Information provided:
(** An update of the one row. *)
Lemma update_settled (P : replica_row -> Prop) `{!forall r, Decision (P r)} f c d k d' :
  update_replicas (fun key r => key = (c, n) /\ P r) f d = Ok (k, d') ->
  (forall c', strip_counter <$> chunks d' !! c' = strip_counter <$> chunks d !! c') /\
  (forall key, key <> (c, n) -> chunk_replicas d' !! key = chunk_replicas d !! key) /\
  chunk_replicas d' !! (c, n) = (fun r => if decide (P r) then f r else r) <$> chunk_replicas d !! (c, n).
Proof.
  intros [_ ->]%update_replicas_ok. rewrite trigger_replicas. simpl. split_and!.
  - intros c'. by rewrite trigger_strip.
  - intros key Hk. rewrite lookup_update_where. destruct (chunk_replicas d !! key); [|done]. simpl. rewrite decide_False; [done|]. by intros [? _].
  - rewrite lookup_update_where. destruct (chunk_replicas d !! (c, n)) as [r|]; [|done]. simpl. f_equal.
    destruct (decide (P r)); [by rewrite decide_True|rewrite decide_False; tauto].
Qed.

Lemma PromoteVerifiedReplica_settled now c ch sum d r d' :
  c ∈ onDisk -> chunks d !! c = Some ch -> (verify = true -> ck_checksum_sha256 ch = Some sum /\ has_digest_at nodes addr (uuid_String c) sum) ->
  PromoteVerifiedReplica now c n d = (r, d') -> settled d d' /\ (forall b, r = Ok b -> ~ stale d' c).
Proof.
  intros Hc Hch Hv. unfold PromoteVerifiedReplica, inTx.
  destruct (tx_bind _ _ d) as [[b d1]|] eqn:E; intros [= <- <-]; [|by split; [apply settled_refl|]].
  apply tx_bind_ok in E as (k&d2&Hup&[_ ->]%tx_ret_ok). apply (update_settled (fun r => cr_state r = ReplicaStale)) in Hup as (H1&H2&H3).
  split; [split; [done|intros key Hk; apply H2; by intros ->|]|].
  - intros c'. destruct (decide (c' = c)) as [->|Hc']; [|left; apply H2; congruence]. unfold row_settled. rewrite H3. unfold stale.
    destruct (chunk_replicas d !! (c, n)) as [row|]; simpl; [|by left].
    destruct (decide (cr_state row = ReplicaStale)) as [Hs|]; [|by left]. right; right; right.
    split_and!; [done|by rewrite Hs|done|]. intros Hvt. destruct (Hv Hvt). by exists ch, sum.
  - intros _ _. unfold stale. rewrite H3. destruct (chunk_replicas d !! (c, n)) as [row|]; simpl; [|done].
    destruct (decide (cr_state row = ReplicaStale)) as [Hs|Hs]; [done|]. by intros [= E].
Qed.

Lemma MarkReplicaCorrupt_settled now c detail d r d' :
  c ∈ onDisk -> MarkReplicaCorrupt now c n detail d = (r, d') -> settled d d' /\ (forall b, r = Ok b -> ~ stale d' c).
Proof.
  intros Hc. unfold MarkReplicaCorrupt, inTx, MarkReplicaCorrupt_tx.
  destruct (tx_bind _ _ d) as [[b d1]|] eqn:E; intros [= <- <-]; [|by split; [apply settled_refl|]].
  apply tx_bind_ok in E as (k&d2&Hup&E). apply tx_bind_ok in E as (row&d3&[-> ->]%gets_ok&E).
  destruct (chunks d2 !! c) as [ch|]; [|done]. apply tx_bind_ok in E as (j&d3&Hq&[_ ->]%tx_ret_ok).
  apply enqueue_deletion_ok in Hq as ((m&q&->)&_&_). apply (update_settled (fun r => cr_state r <> ReplicaDeleting)) in Hup as (H1&H2&H3).
  split; [split; [done|intros key Hk; apply H2; by intros ->|]|].
  - intros c'. destruct (decide (c' = c)) as [->|Hc']; [|left; apply H2; congruence]. unfold row_settled. simpl. rewrite H3.
    destruct (chunk_replicas d !! (c, n)) as [row|]; simpl; [|by left].
    destruct (decide (cr_state row <> ReplicaDeleting)); [|by left]. by right; right; left.
  - intros _ _. unfold stale. simpl. rewrite H3. destruct (chunk_replicas d !! (c, n)) as [row|]; simpl; [|done].
    destruct (decide (cr_state row <> ReplicaDeleting)) as [Hs|Hs]; [done|]. intros [= E]. apply Hs. by rewrite E.
Qed.
End settle.

(** ** Pages *)

#[local] Instance chunk_id_le_trans : Transitive chunk_id_le.
Proof. intros a b c. unfold chunk_id_le. lia. Qed.
#[local] Instance chunk_id_le_total : Total chunk_id_le.
Proof. intros a b. unfold chunk_id_le. lia. Qed.

Section pages.
Context `{PG : !Postgres, UU : !Uuid, FW : !FileWalk}.
Context (e : env) (cfg : ReconcileConfig) (net : reconcile_net) (job : ReconcileJob) (onDisk : gset N).

Definition world_settled (w w' : World) : Prop :=
  w_nodes w' = w_nodes w /\
  settled (xc_VerifyChecksums cfg) (rc_Address job) (rc_NodeID job) onDisk (w_nodes w) (sv_db (w_svc w)) (sv_db (w_svc w')).

Lemma world_settled_refl w : world_settled w w.
Proof. split; [done|apply settled_refl]. Qed.
Lemma world_settled_trans w1 w2 w3 : world_settled w1 w2 -> world_settled w2 w3 -> world_settled w1 w3.
Proof. intros [E1 H1] [E2 H2]. split; [congruence|]. eapply settled_trans; [exact H1|]. by rewrite <-E1. Qed.

(** What the query says of a replica is what the chunk's row says. *)
Definition listed (d : db) (rep : StaleReplicaOnNode) : Prop :=
  exists ch, chunks d !! sr_ChunkID rep = Some ch /\ sr_Checksum rep = nullString (ck_checksum_sha256 ch).
Lemma listed_settled d d' rep :
  (forall c, strip_counter <$> chunks d' !! c = strip_counter <$> chunks d !! c) -> listed d rep -> listed d' rep.
Proof.
  intros Hs (ch&Hc&Hsum). specialize (Hs (sr_ChunkID rep)). rewrite Hc in Hs.
  destruct (chunks d' !! sr_ChunkID rep) as [ch'|] eqn:Hc'; [|done]. apply (inj Some) in Hs.
  apply strip_counter_eq in Hs as (_&_&_&_&E&_). exists ch'. by rewrite E.
Qed.

Lemma after_store {A} (op : Op db A) w r w' :
  svc (store op) w = (r, w') ->
  exists d', op (sv_db (w_svc w)) = (r, d') /\ w' = mkWorld ((w_svc w) <| sv_db := d' |>) (w_nodes w).
Proof. unfold svc, store. destruct (op (sv_db (w_svc w))) as [x d']. intros [= <- <-]. by exists d'. Qed.

Lemma after_invalidate c w u w' :
  svc (invalidateChunkOwnerCache e c) w = (u, w') -> w_nodes w' = w_nodes w /\ sv_db (w_svc w') = sv_db (w_svc w).
Proof.
  unfold svc. pose proof (invalidateChunkOwnerCache_db e c (w_svc w)) as H.
  destruct (invalidateChunkOwnerCache e c (w_svc w)) as [x s']. intros [= <- <-]. by destruct H.
Qed.

Lemma verifyReplica_spec ft rep w r w' :
  verifyReplica cfg ft (rc_Address job) rep w = (r, w') ->
  w' = w /\ (r = Ok true -> xc_VerifyChecksums cfg = true ->
    sr_Checksum rep <> EmptyString /\ has_digest_at (w_nodes w) (rc_Address job) (uuid_String (sr_ChunkID rep)) (sr_Checksum rep)).
Proof.
  unfold verifyReplica, wd_bind, wd_ret. destruct (check_call _ _ _ _ w) as [rc w1] eqn:E.
  apply check_call_spec in E as [-> Hres]. intros [= <- <-]. split; [done|]. destruct rc as [res|]; [|done].
  intros [= H] Hv. rewrite Hv in H. apply andb_true_iff in H as [H1 H2]. apply andb_true_iff in H1 as [H1 _].
  apply andb_true_iff in H2 as [H2 H3]. apply negb_true_iff, String.eqb_neq in H2. apply String.eqb_eq in H3.
  split; [done|]. destruct (Hres res eq_refl) as (n&Hn&_&Hd). exists n. split; [done|]. rewrite <-H3. by apply Hd.
Qed.

(** A step on the row, then the invalidation. *)
Lemma settle_step w w1 w2 c u :
  world_settled w w1 -> svc (invalidateChunkOwnerCache e c) w1 = (u, w2) -> ~ stale (rc_NodeID job) (sv_db (w_svc w1)) c ->
  world_settled w w2 /\ ~ stale (rc_NodeID job) (sv_db (w_svc w2)) c.
Proof. intros [E H] [E1 E2]%after_invalidate Hn. unfold world_settled. rewrite E1, E2. done. Qed.

Lemma settle_replica_settled rep res w r w' :
  listed (sv_db (w_svc w)) rep -> settle_replica e cfg net job onDisk rep res w = (r, w') ->
  world_settled w w' /\ (forall res', r = Ok res' -> ~ stale (rc_NodeID job) (sv_db (w_svc w')) (sr_ChunkID rep)).
Proof.
  intros (ch&Hch&Hsum). unfold settle_replica. case_decide as Hc.
  - unfold wd_bind at 1. destruct (svc _ w) as [r1 w1] eqn:E. apply after_store in E as (d1&E&->).
    eapply (DropReplica_settled (xc_VerifyChecksums cfg) (rc_Address job) _ onDisk (w_nodes w)) in E as [Hs Hn]; [|done].
    destruct r1 as [u|err]; [|intros [= <- <-]; split; [by split|done]]. unfold wd_bind at 1. destruct (svc _ _) as [u' w2] eqn:E2.
    intros [= <- <-]. apply (settle_step w) in E2 as [H1 H2]; [by split|by split|exact (Hn _ eq_refl)].
  - unfold wd_bind at 1. destruct (verifyReplica _ _ _ _ w) as [ok w1] eqn:Ev.
    apply verifyReplica_spec in Ev as [-> Hok]. destruct ok as [[]|code]; [| |intros [= <- <-]; split; [apply world_settled_refl|done]].
    + unfold wd_bind at 1. destruct (svc _ w) as [r1 w1] eqn:E. apply after_store in E as (d1&E&->).
      eapply (PromoteVerifiedReplica_settled (xc_VerifyChecksums cfg) (rc_Address job) _ onDisk (w_nodes w) _ _ ch (sr_Checksum rep)) in E
        as [Hs Hn]; [|apply dec_stable; tauto|done|].
      2: { intros Hv. destruct (Hok eq_refl Hv) as [Hne Hd]. split; [|done]. rewrite Hsum in *.
        by destruct (ck_checksum_sha256 ch). }
      destruct r1 as [[]|err]; [|intros [= <- <-]; split; [by split|intros ? _; by eapply Hn]|intros [= <- <-]; split; [by split|done]].
      unfold wd_bind at 1. destruct (svc _ _) as [u' w2] eqn:E2.
      intros [= <- <-]. apply (settle_step w) in E2 as [H1 H2]; [by split|by split|exact (Hn _ eq_refl)].
    + unfold wd_bind at 1. destruct (svc _ w) as [r1 w1] eqn:E. apply after_store in E as (d1&E&->).
      eapply (MarkReplicaCorrupt_settled (xc_VerifyChecksums cfg) (rc_Address job) _ onDisk (w_nodes w)) in E as [Hs Hn]; [|apply dec_stable; tauto].
      destruct r1 as [u|err]; [|intros [= <- <-]; split; [by split|done]]. unfold wd_bind at 1. destruct (svc _ _) as [u' w2] eqn:E2.
      intros [= <- <-]. apply (settle_step w) in E2 as [H1 H2]; [by split|by split|exact (Hn _ eq_refl)].
Qed.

What you should do:
In the entries above, count every line containing the word "local". Write only the total.

Answer to the exercise:
2